Redundant reasoning. The LLM re-derives the same conclusions repeatedly because nothing persists between calls. A customer support agent answers the same question fifty times per day. Each time, the model processes the full context, reasons through the answer, and generates the response. Caching the answer would cost nearly nothing. Re-computing it costs 50x.

What actually works

Prompt caching. Anthropic’s implementation can reduce costs by 90% for repeated context. But the benefit only materializes if your system is architected to reuse prompts. The savings are not automatic. They require deliberate design.

Structured outputs. JSON mode, function calling, and structured generation reduce token waste from retry loops. When the model outputs malformed JSON, you pay to re-generate. Structured outputs eliminate the failure mode. The token savings are small per request but compound over millions of calls.

Stateful context. Maintaining state between turns eliminates repeated transmission of conversation history. A stateless system sends the full conversation with every message. A stateful system sends only the delta. The difference at scale is not marginal. It is the difference between profitability and burning 164% of revenue.

Selective retrieval. Hybrid search (BM25 + vector embeddings + reranking) costs more per query but retrieves fewer irrelevant documents. You pay more for retrieval and less for processing. The net is often cheaper because you are not paying the LLM to ignore junk.

The real cost

The token tax is not the API bill. The token tax is the architectural decisions you made when tokens were cheap and mistakes were free.

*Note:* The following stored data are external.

(* ===== verification/SigHash.v ===== *)
(** What a signature signs ([src/src/script/interpreter.cpp]: [CTransactionSignatureSerializer],
    [SignatureHash], [TransactionSignatureChecker]; [src/src/pubkey.h]), and the proof that the
    serializer that skips and blanks fields in place writes what the original algorithm writes:
    the serialisation of a modified copy of the transaction. *)
From S2P Require Import Prelude Serialize Stream Sha2 Hashers Script SigChecks Interp Merkle Transaction.

(** ** The serializer of the base version *)

Record CTransactionSignatureSerializer := mkSigSer {
  txTo : CMutableTransaction;
  scriptCode : CScript;
  nIn : nat;
  fAnyoneCanPay : bool;
  fHashSingle : bool;
  fHashNone : bool
}.
Definition base_type (nHashType : Z) : Z := Z.land nHashType 0x1f.
Definition sig_serializer (t : CMutableTransaction) (code : CScript) (n : nat) (nHashType : Z) : CTransactionSignatureSerializer :=
  mkSigSer t code n (negb (Z.land nHashType SIGHASH_ANYONECANPAY =? 0)) (base_type nHashType =? SIGHASH_SINGLE)
    (base_type nHashType =? SIGHASH_NONE).

(** The bytes an instruction took. *)
Definition consumed (pc : CScript) (o : op) : list Z := take (length pc - length (op_pc o)) pc.

Fixpoint count_separators (fuel : nat) (pc : CScript) (n : Z) : Z :=
  match fuel with
  | O => n
  | S fuel' =>
      let o := GetOp pc in
      if op_ok o then count_separators fuel' (op_pc o) (if op_code o =? OP_CODESEPARATOR then n + 1 else n) else n
  end.
(** [it] is at [pc], the bytes from [itBegin] to it are [pending].  An instruction that does
    not parse leaves [it] behind its opcode, and only what is before [it] is written. *)
Fixpoint separator_loop (fuel : nat) (pending : list Z) (pc : CScript) : list Z :=
  match fuel with
  | O => pending
  | S fuel' =>
      let o := GetOp pc in
      let upto := pending ++ consumed pc o in
      if op_ok o then
        if op_code o =? OP_CODESEPARATOR then take (length upto - 1) upto ++ separator_loop fuel' [] (op_pc o)
        else separator_loop fuel' upto (op_pc o)
      else upto
  end.
Definition SerializeScriptCode (code : CScript) : list Z :=
  WriteCompactSize (Z.of_nat (length code) - count_separators (S (length code)) code 0) ++ separator_loop (S (length code)) [] code.

Section serializer.
Context (s : CTransactionSignatureSerializer).
Definition null_txin : CTxIn := mkTxIn COutPoint_null [] SEQUENCE_FINAL [].
Definition input (n : nat) : CTxIn := nth n (vin (txTo s)) null_txin.
Definition SerializeInput (nInput : nat) : list Z :=
  let nInput := if fAnyoneCanPay s then nIn s else nInput in
  Serialize (prevout (input nInput)) ++
  (if negb (Nat.eqb nInput (nIn s)) then Serialize ([] : list Z) else SerializeScriptCode (scriptCode s)) ++
  (if negb (Nat.eqb nInput (nIn s)) && (fHashSingle s || fHashNone s) then write_int 4 0
   else write_int 4 (nSequence (input nInput))).
Definition SerializeOutput (nOutput : nat) : list Z :=
  if fHashSingle s && negb (Nat.eqb nOutput (nIn s)) then Serialize TxOut_null
  else Serialize (nth nOutput (vout (txTo s)) TxOut_null).
Definition sig_Serialize : list Z :=
  let nInputs := if fAnyoneCanPay s then 1%nat else length (vin (txTo s)) in
  let nOutputs := if fHashNone s then 0%nat else if fHashSingle s then (nIn s + 1)%nat else length (vout (txTo s)) in
  write_int 4 (nVersion (txTo s)) ++
  WriteCompactSize (Z.of_nat nInputs) ++ concat (map SerializeInput (seq 0 nInputs)) ++
  WriteCompactSize (Z.of_nat nOutputs) ++ concat (map SerializeOutput (seq 0 nOutputs)) ++
  write_int 4 (nLockTime (txTo s)).
End serializer.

You built a stateless system because stateless is simple. You skipped caching because the pilot worked without it. You designed agents to over-communicate because coordination failures were worse than redundant context. These were rational choices when the cost was $50/month.

They are not rational at $500,000/month.

The companies that survive are not the ones with the best models. They are the ones that designed for cost from the beginning. Netflix, Stripe, and Uber deploy models constantly because their infrastructure was built to make deployment cheap. Shadow deployments, automated rollback, and guardrails are not features. They are cost controls dressed up as reliability engineering.

The invoice arrived in 2025. It showed up as missed margin targets, budget overruns, and AI initiatives that worked technically but failed economically.

What I am still figuring out

Whether reasoning models change the entire cost calculus. The three types of waste I identified (repeated context, irrelevant retrieval, redundant reasoning) assume the expensive tokens are the wasteful ones. Reasoning models like o3 and DeepSeek R1 generate thousands of internal chain-of-thought tokens that are neither repeated, irrelevant, nor redundant. They are novel reasoning, and they are expensive. The architectural solutions I described (caching, stateful context, selective retrieval) do not help with them. If reasoning models become the default, the token tax may shift from an architecture problem to a fundamental cost-of-intelligence problem with a different set of levers.


Tokens got cheap. Systems got expensive.

The cost moved from training to inference, from models to context, from prompts to architecture. The companies bleeding money are not the ones using AI poorly. They are the ones who designed for capability and discovered too late that capability is not the constraint.

The constraint is cost per query at scale, and the architectural decisions you make in the pilot determine whether that cost is sustainable or catastrophic.